JS click event handlers and GTM


I'm trying to get something working in GTM but I probably misunderstood the inner workings. Here's what I try to do.

I have a tag that is loaded on the relevant page:

<script>

  document.querySelector('#btnNext').addEventListener('click', {{EPT - Handler}}, false);
  document.querySelector('#btnPrev').addEventListener('click', {{EPT - Handler}}, false);
  
</script>

and I have defined the {{EPT - Handler}} as a Variable of type custom javascript as follows:

function() {
    return function (event) {
        console.log('EVH ', event);
    }
}

This works the first time I click on one of the buttons. If I look into the attached events before the click, I see that there are three events attached, among them, the above handler. Then I click, the console.log() is executed and all seems well. But when I now look at the handlers, there are only 2 of them and the one above is missing. Of course now when I click, the above handler isn't called anymore.

What am I missing here?

The bigger picture Currently I have a number of Tags that send events to GA depending on what was clicked inside an SPA. Each Tag has its own Trigger.

I thought I'd just wire up all the buttons with one event handler instead and have that event handler put the stuff that should go to GA into the dataLayer where it finally gets sent as result of the customEvent I put in the dataLayer. I'd have a much smaller number of tags and triggers (1 tag, 1 trigger) so I have a simpler setup than currently.

Now, after explaining all of this, I'm pretty sure I don't need this custom JS event listener at all :)

Still I would be interested in who deletes my event listener...

Thanks in advance


Solution

  • Since I cannot see your actual page, I make an educated guess. Probably your next/previous buttons update a part of your page via some sort of Ajax call. If they are themselves replaced with updated content, the event handler is lost.

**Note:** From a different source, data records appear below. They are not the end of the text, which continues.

(* ===== verification/MsgDeliver.v ===== *)
(** * Delivery through the message service

    [msg_send_delivered]: a message that the gate admits is stored, and every
    user with access to its conversation reads it first. *)
From Stdlib Require Import Ascii String.
From S2P Require Import Prelude Hash ProbeIndex ChainIndex Json JsonText Models RpcNames OwnedTable Friend Group Token Atomic.
From S2P Require Import MsgService MsgServiceInv MsgRpc MsgRpcSafe.
#[local] Open Scope string_scope.
#[local] Open Scope list_scope.
#[local] Open Scope Z_scope.

(** Both other services are attached. *)
Definition attached (w : world) : Prop := group_svc (w_msg w) = true /\ friend_svc (w_msg w) = true.

Lemma run_bind {W A B} (p : prog W A) (k : A -> prog W B) w : run (p ≫= k) w = let '(a, w') := run p w in run (k a) w'.
Proof.
  unfold mbind, prog_mbind. revert w. induction p as [a|X f g IH]; intros w; cbn; [done|]. destruct (f w) as [b w']. apply IH.
Qed.

Lemma run_rd {W A} (f : W -> A) w : run (rd f) w = (f w, w).
Proof. done. Qed.

Lemma access_run w u c :
  world_ok w -> attached w -> nonempty u = true -> nonempty c = true -> single_or_group c = true -> accessible w u c ->
  run (msg_user_may_access_conv (Some u) (Some c)) w = (true, w).
Proof.
  intros (Om & Oo & Of & Og) [Hg Hf] Hu Hc Hs Ha. unfold msg_user_may_access_conv. cbn [given]. rewrite Hu, Hc. cbn [negb orb default from_option].
  unfold id, accessible, single_or_group in *. destruct (prefixed "si_" c) eqn:Esi; [|destruct (prefixed "sg_" c) eqn:Esg; [|done]].
  - rewrite run_bind, run_rd, Hf, run_rd. destruct Ha as (peer & Hp & Hr). rewrite (access_ok _ _ _ peer) by done. by rewrite Hr.
  - rewrite run_bind, run_rd, Hg, run_rd. f_equal. destruct Ha as [Hd Ha]. unfold miku_group_is_member. rewrite is_member_ok by done.
    by apply bool_decide_eq_true.
Qed.

Lemma gate_run w m : world_ok w -> attached w -> may_send [w] m -> run (msg_send_gate m) w = (0, w).
Proof.
  intros (_ & _ & [Of Ob] & Og) [Hg Hf] [Hs Hm]. unfold msg_send_gate. rewrite Hs. cbn [negb].
  assert (forall P, seen [w] P -> P w) as One by (intros P (x & Hx & HP); apply list_elem_of_singleton in Hx; by subst).
  destruct (nonempty (msg_group_id m)) eqn:Eg.
  - rewrite run_bind, run_rd, Hg. cbn [negb]. rewrite run_bind, run_rd. unfold miku_group_is_member. rewrite is_member_ok by done.
    by rewrite (bool_decide_eq_true_2 _ (One _ Hm)).
  - destruct Hm as (Hr & H1%One & H2%One & H3%One). rewrite Hr. cbn [negb]. rewrite run_bind, run_rd, Hf. cbn [negb].
    assert (forall a b, ~ blocked w a b -> miku_friend_is_black (w_friend w) (Some a) (Some b) = false) as B.
    { intros a b Hn%not_true_is_false. unfold miku_friend_is_black, black_pair_find. fold (has_pair (blacks (w_friend w)) a b).
      by rewrite has_pair_ok. }
    rewrite run_bind, run_rd, B by done. rewrite run_bind, run_rd, B by done. rewrite run_bind, run_rd. unfold miku_friend_is_mutual.
    rewrite !has_pair_ok by done. destruct H3 as [-> ->]. done.
Qed.

(** The conversation of an admitted message is a single chat or a group. *)
Lemma canonical_kind m h : may_send h m -> single_or_group (canonical m) = true /\ nonempty (canonical m) = true.
Proof.
  intros [Hs Hm]. unfold canonical, miku_conversation_id_resolve. cbn [given]. destruct (nonempty (msg_group_id m)); [done|].
  destruct Hm as [-> _]. rewrite Hs. cbn [andb]. case_match; done.
Qed.

(** A request for the newest message of a conversation. *)
Definition asks_newest (rq : json) (u c : string) : Prop :=
  jstr (Some rq) "userID" = Some u /\ jstr (Some rq) "conversationID" = Some c /\ jint (Some rq) "startTime" = 0 /\
  jint (Some rq) "endTime" = 0 /\ jint (Some rq) "count" = 1.

(** The newest message of a conversation, as [getMsgByConv] answers alone. *)
Lemma newest_run w env rq u c m l :
  world_ok w -> attached w -> asks_newest rq u c -> nonempty u = true -> nonempty c = true -> single_or_group c = true ->
  accessible w u c -> conv_list (w_msg w) c = m :: l -> 0 <= send_time m ->
  run (rpc_getMsgByConv env (Some rq) miku_json_create_object) w = (with_msgs_data miku_json_create_object [m], w).
Proof.
  intros O A (E1 & E2 & E3 & E4 & E5) Hu Hc Hs Ha Hl Ht. unfold rpc_getMsgByConv. rewrite E1, E2, E3, E4, E5. cbn [given].
  rewrite Hu, Hc. cbn [negb orb andb Z.ltb Z.compare]. change (0 <? 1) with true. change (1 <? MK_MAX_MSGS) with true. cbn [andb].
  rewrite run_bind, access_run by done. rewrite run_bind. cbn [default from_option]. unfold id, msg_snapshot_conv. cbn [Z.leb Z.compare].
  rewrite run_rd. assert (0 < length (msgs (w_msg w)))%nat as Hp.
  { destruct (msgs (w_msg w)) eqn:E; [|cbn; lia]. unfold conv_list in Hl. by rewrite E in Hl. }
  rewrite (proj2 (Z.leb_gt _ 0)) by lia. rewrite get_by_conv_ok by (apply O || done). rewrite Hl.
  replace (Z.min 1 (Z.min (Z.of_nat (length (msgs (w_msg w)))) 1)) with 1 by lia. cbn [List.filter].
  unfold in_period at 1. rewrite (proj2 (Z.leb_le 0 (send_time m))) by done. cbn [Z.eqb orb andb]. change (Z.to_nat 1) with 1%nat.
  by rewrite firstn_cons, take_0.
Qed.

Lemma jint_field n r fields k z : obj_upto n r fields -> fields !! k = Some (JInt z) -> jint (Some r) k = z.
Proof. intros H E. unfold jint. by rewrite (upto_get n r fields k H), E. Qed.

(** The fields of the answer to a message that was sent. *)
Lemma sent_fields s z t :
  let r := miku_ji (miku_ji (miku_jss (code_of miku_json_create_object 0) "serverMsgID" (Some s)) "seq" z) "sendTime" t in
  jint (Some r) "errCode" = 0 /\ jint (Some r) "seq" = z.
Proof.
  intros r. assert (obj_upto 4 r (<["sendTime" := JInt t]> (<["seq" := JInt z]> (<["serverMsgID" := JStr s]> (<["errCode" := JInt 0]> ∅))))) as H.
  { apply upto_set; [|lia]. apply upto_set; [|lia]. apply upto_set; [|lia]. apply upto_set; [|lia]. apply upto_new. }
  split; (eapply jint_field; [exact H|]); by rewrite ?lookup_insert_ne, ?lookup_insert_eq by done.
Qed.

Lemma code_field c : jint (Some (code_of miku_json_create_object c)) "errCode" = c.
Proof.
  assert (obj_upto 1 (code_of miku_json_create_object c) (<["errCode" := JInt c]> ∅)) as H by (apply upto_set; [apply upto_new|lia]).
  eapply jint_field; [exact H|]. by rewrite lookup_insert_eq.
Qed.

(** C20: a message that its sender may send is delivered while the message table
    has room: handled alone, the request answers success with the next sequence
    number, and then every user with access to the conversation gets exactly
    this message when asking for the newest one.  When the table holds
    MK_MAX_MSGS (65536) messages the request answers 500 and changes nothing. *)
Theorem msg_send_delivered w env req u env' rq :
  world_ok w -> attached w -> may_send [w] (req_msg req) -> 0 <= ev_now env ->
  nonempty u = true -> accessible w u (canonical (req_msg req)) -> asks_newest rq u (canonical (req_msg req)) ->
  let m' := stamped (req_msg req) (ev_uuid env) (msg_seq (w_msg w) + 1) (ev_now env) in
  exists r w', run (miku_msg_handle_rpc (Some "sendMsg") env req miku_json_create_object) w = (r, w') /\
    if MK_MAX_MSGS <=? Z.of_nat (length (msgs (w_msg w))) then jint (Some r) "errCode" = 500 /\ w' = w
    else
      jint (Some r) "errCode" = 0 /\ jint (Some r) "seq" = msg_seq (w_msg w) + 1 /\ msgs (w_msg w') = msgs (w_msg w) ++ [m'] /\
      run (miku_msg_handle_rpc (Some "getMsgByConv") env' (Some rq) miku_json_create_object) w' =
        (with_msgs_data miku_json_create_object [m'], w').
Proof.
  intros O A Hm Ht Hu Ha Hq m'. destruct (canonical_kind _ _ Hm) as [Hk Hc].
  unfold miku_msg_handle_rpc. known_method. known_method. change (msg_rpc_clear_resp miku_json_create_object) with miku_json_create_object.
  unfold rpc_sendMsg. rewrite run_bind, gate_run by done. cbn [Z.eqb negb]. rewrite run_bind. unfold send_locked. cbn [run atomic].
  pose proof O as (Om & Oo & Of & Og).
  destruct (Z.leb_spec MK_MAX_MSGS (Z.of_nat (length (msgs (w_msg w))))) as [Hfull|Hl].
  { unfold miku_msg_send_nolock. rewrite (proj2 (Z.leb_le _ _) Hfull). eexists _, _. split; [reflexivity|].
    split; [exact (code_field 500)|by destruct w]. }
  destruct (miku_msg_send_nolock (w_msg w) _ _ _) as [[rc m1] s'] eqn:E.
  destruct (store_ok _ _ _ _ _ _ _ Om E) as [O' [(_ & _ & Hx)|(-> & -> & El & En & Eg & Ef)]]; [unfold MK_MAX_MSGS in *; lia|].
  fold m' in El |- *. cbn [run Z.eqb]. eexists _, _. split; [done|].
  destruct (sent_fields (server_msg_id m') (seq m') (send_time m')) as [F1 F2]. split; [exact F1|]. split; [exact F2|].
  split; [exact El|].
  apply (newest_run (with_msg w s') env' rq u (canonical (req_msg req)) m' (conv_list (w_msg w) (canonical (req_msg req))));
    [| |exact Hq|exact Hu|exact Hc|exact Hk| | |exact Ht].
  - split; [exact O'|]. split; [exact (ordered_snoc _ _ m' Oo El eq_refl eq_refl En)|]. exact (conj Of Og).
  - destruct A as [A1 A2]. split; cbn; [rewrite Eg; exact A1|rewrite Ef; exact A2].
  - unfold accessible, single_or_group in *. cbn [w_friend w_group w_msg with_msg]. unfold member in *.
    destruct (prefixed "si_" _); [exact Ha|]. destruct (prefixed "sg_" _); [exact Ha|discriminate Hk].
  - unfold conv_list. cbn [w_msg with_msg]. rewrite El, list.filter_app, reverse_app.
    rewrite filter_cons_True by reflexivity. rewrite filter_nil. reflexivity.
Qed.

Lemma ex_may_send : may_send [ex_world] (req_msg (Some ex_send)).
Proof.
  assert (forall P : world -> Prop, P ex_world -> seen [ex_world] P) as One by (intros P HP; apply (seen_last [] ex_world P HP)).
  assert (forall a b, ref_has (recs (blacks (w_friend ex_world))) a b = false) as B by reflexivity.
  split; [reflexivity|]. change (nonempty (msg_group_id (req_msg (Some ex_send)))) with false. cbn iota.
  split; [reflexivity|]. split; [|split]; apply One.
  - unfold blocked. rewrite B. discriminate.
  - unfold blocked. rewrite B. discriminate.
  - split; vm_compute; reflexivity.
Qed.

Lemma msg_send_delivered_witness :
  let m' := stamped (req_msg (Some ex_send)) (ev_uuid ex_env) 1 (ev_now ex_env) in
  exists r w', run (miku_msg_handle_rpc (Some "sendMsg") ex_env (Some ex_send) miku_json_create_object) ex_world = (r, w') /\
    jint (Some r) "errCode" = 0 /\ jint (Some r) "seq" = 1 /\ msgs (w_msg w') = [m'] /\
    run (miku_msg_handle_rpc (Some "getMsgByConv") ex_env (Some ex_read) miku_json_create_object) w' =
      (with_msgs_data miku_json_create_object [m'], w').
Proof.
  refine (msg_send_delivered ex_world ex_env (Some ex_send) "bob" ex_env ex_read ex_world_ok (conj eq_refl eq_refl) ex_may_send _ _ _ _).
  - vm_compute. discriminate.
  - reflexivity.
  - replace (canonical (req_msg (Some ex_send))) with "si_5_alice_bob" by (vm_compute; reflexivity). unfold accessible.
    change (prefixed "si_" "si_5_alice_bob") with true. cbn iota. exists "alice". split; vm_compute; reflexivity.
  - unfold asks_newest. split_and!; vm_compute; reflexivity.
Defined.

    The click handlers in Google Tag Manager works around such problems by not attaching events to the element directly. Instead handlers are attached to the document directly. If a link is clicked the event bubbles up to the document. The handler attached to the document inspects the original event target, and if it meets the configured conditions they fire the respective triggers. This approach also works on dynamically inserted/replaced elements.

    A bit of guesswork as I don't see your page, but at least a theory you can check.